═══ Input data ═══

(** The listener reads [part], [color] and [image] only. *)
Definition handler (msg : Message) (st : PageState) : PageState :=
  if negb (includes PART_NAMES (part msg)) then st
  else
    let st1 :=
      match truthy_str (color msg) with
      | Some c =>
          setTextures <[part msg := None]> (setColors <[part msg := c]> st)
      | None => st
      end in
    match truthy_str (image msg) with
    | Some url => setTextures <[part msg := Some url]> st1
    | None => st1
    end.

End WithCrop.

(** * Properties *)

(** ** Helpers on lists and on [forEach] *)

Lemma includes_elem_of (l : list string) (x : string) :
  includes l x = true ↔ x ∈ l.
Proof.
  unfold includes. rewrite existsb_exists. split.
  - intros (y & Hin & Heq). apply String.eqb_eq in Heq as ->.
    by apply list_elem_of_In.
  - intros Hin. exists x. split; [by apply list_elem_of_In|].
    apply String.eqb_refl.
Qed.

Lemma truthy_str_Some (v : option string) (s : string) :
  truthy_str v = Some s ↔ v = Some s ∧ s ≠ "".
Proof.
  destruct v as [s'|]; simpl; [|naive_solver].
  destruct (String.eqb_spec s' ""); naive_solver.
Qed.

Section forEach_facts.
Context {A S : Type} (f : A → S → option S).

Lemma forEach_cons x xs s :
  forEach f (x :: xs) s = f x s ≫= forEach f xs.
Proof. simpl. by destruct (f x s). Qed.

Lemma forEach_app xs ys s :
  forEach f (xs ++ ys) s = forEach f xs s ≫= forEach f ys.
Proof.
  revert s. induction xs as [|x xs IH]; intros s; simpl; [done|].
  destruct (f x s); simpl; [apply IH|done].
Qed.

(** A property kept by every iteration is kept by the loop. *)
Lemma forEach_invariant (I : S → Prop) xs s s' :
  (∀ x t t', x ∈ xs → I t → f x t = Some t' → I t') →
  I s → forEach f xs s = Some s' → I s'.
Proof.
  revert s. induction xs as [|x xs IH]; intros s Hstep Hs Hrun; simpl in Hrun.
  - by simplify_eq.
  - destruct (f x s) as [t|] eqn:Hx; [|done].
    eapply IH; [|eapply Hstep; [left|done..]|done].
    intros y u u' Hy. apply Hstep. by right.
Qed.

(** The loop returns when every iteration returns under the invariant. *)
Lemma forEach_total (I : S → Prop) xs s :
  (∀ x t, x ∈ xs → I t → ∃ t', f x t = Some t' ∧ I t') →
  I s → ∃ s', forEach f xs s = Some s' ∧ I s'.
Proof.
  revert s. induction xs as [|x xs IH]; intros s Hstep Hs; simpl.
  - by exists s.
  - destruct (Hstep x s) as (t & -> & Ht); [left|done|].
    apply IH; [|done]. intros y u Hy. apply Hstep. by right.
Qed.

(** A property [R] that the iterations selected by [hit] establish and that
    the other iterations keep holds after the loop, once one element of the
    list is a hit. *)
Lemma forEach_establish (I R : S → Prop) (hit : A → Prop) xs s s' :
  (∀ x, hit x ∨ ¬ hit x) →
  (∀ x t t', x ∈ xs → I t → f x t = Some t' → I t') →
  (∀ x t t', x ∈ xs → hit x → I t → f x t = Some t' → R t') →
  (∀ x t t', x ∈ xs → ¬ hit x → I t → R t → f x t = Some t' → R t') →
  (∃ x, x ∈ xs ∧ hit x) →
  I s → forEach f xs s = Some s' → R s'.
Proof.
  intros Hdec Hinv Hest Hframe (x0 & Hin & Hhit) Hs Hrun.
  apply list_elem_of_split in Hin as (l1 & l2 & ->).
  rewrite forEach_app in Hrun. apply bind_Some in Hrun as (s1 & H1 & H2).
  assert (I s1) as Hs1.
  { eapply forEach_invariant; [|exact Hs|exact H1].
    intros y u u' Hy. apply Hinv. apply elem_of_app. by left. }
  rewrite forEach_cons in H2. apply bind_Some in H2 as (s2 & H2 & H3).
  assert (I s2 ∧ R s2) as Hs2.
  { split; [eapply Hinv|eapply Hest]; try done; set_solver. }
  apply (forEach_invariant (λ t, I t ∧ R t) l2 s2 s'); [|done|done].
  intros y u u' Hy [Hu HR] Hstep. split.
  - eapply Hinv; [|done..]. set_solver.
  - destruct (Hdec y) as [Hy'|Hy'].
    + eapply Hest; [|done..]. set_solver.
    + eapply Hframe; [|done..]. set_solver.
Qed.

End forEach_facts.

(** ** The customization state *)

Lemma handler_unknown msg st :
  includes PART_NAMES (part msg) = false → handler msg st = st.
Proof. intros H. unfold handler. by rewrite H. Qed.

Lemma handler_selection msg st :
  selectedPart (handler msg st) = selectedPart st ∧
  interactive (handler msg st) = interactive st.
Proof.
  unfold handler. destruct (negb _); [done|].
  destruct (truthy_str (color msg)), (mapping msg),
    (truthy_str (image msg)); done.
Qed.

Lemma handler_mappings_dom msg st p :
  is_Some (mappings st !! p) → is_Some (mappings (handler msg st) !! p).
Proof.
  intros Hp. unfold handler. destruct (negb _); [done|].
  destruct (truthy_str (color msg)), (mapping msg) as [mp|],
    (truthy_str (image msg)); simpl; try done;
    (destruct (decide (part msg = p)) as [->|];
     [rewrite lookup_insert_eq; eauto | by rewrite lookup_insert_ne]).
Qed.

═══
═══ Input data ═══

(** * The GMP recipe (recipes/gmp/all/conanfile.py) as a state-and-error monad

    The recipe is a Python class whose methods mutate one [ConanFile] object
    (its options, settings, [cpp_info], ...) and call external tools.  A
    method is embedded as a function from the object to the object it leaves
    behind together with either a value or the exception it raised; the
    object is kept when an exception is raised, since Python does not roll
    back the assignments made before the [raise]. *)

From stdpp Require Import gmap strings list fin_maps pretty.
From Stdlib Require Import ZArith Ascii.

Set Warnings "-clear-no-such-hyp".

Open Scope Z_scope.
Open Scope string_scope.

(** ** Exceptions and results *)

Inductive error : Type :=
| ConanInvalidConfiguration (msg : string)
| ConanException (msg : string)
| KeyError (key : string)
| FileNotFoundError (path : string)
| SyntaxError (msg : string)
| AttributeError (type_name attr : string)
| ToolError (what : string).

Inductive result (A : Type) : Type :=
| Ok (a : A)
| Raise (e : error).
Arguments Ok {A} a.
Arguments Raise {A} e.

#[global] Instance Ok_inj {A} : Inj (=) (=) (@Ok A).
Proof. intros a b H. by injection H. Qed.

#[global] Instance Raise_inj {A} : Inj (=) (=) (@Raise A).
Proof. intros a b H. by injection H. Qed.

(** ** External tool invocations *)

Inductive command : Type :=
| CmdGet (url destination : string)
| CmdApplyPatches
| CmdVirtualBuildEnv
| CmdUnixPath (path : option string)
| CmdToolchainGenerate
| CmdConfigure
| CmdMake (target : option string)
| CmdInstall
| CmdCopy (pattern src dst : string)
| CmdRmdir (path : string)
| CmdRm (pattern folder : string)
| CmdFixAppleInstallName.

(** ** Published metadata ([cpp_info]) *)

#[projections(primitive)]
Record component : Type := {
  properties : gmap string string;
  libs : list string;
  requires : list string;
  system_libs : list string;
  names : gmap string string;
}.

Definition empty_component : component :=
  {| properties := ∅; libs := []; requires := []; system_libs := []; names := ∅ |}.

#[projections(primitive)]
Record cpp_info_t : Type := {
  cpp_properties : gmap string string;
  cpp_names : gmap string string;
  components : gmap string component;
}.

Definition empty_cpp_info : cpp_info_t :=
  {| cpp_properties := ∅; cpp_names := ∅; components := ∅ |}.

═══

Your task
Within the material above, copy exactly the lines from the line that holds "#[global] Instance Raise_inj" up to and including the line that holds "requires := [];".

Exercise answer
#[global] Instance Raise_inj {A} : Inj (=) (=) (@Raise A).
Proof. intros a b H. by injection H. Qed.

(** ** External tool invocations *)

Inductive command : Type :=
| CmdGet (url destination : string)
| CmdApplyPatches
| CmdVirtualBuildEnv
| CmdUnixPath (path : option string)
| CmdToolchainGenerate
| CmdConfigure
| CmdMake (target : option string)
| CmdInstall
| CmdCopy (pattern src dst : string)
| CmdRmdir (path : string)
| CmdRm (pattern folder : string)
| CmdFixAppleInstallName.

(** ** Published metadata ([cpp_info]) *)

#[projections(primitive)]
Record component : Type := {
  properties : gmap string string;
  libs : list string;
  requires : list string;
  system_libs : list string;
  names : gmap string string;
}.

Definition empty_component : component :=
  {| properties := ∅; libs := []; requires := []; system_libs := []; names := ∅ |}.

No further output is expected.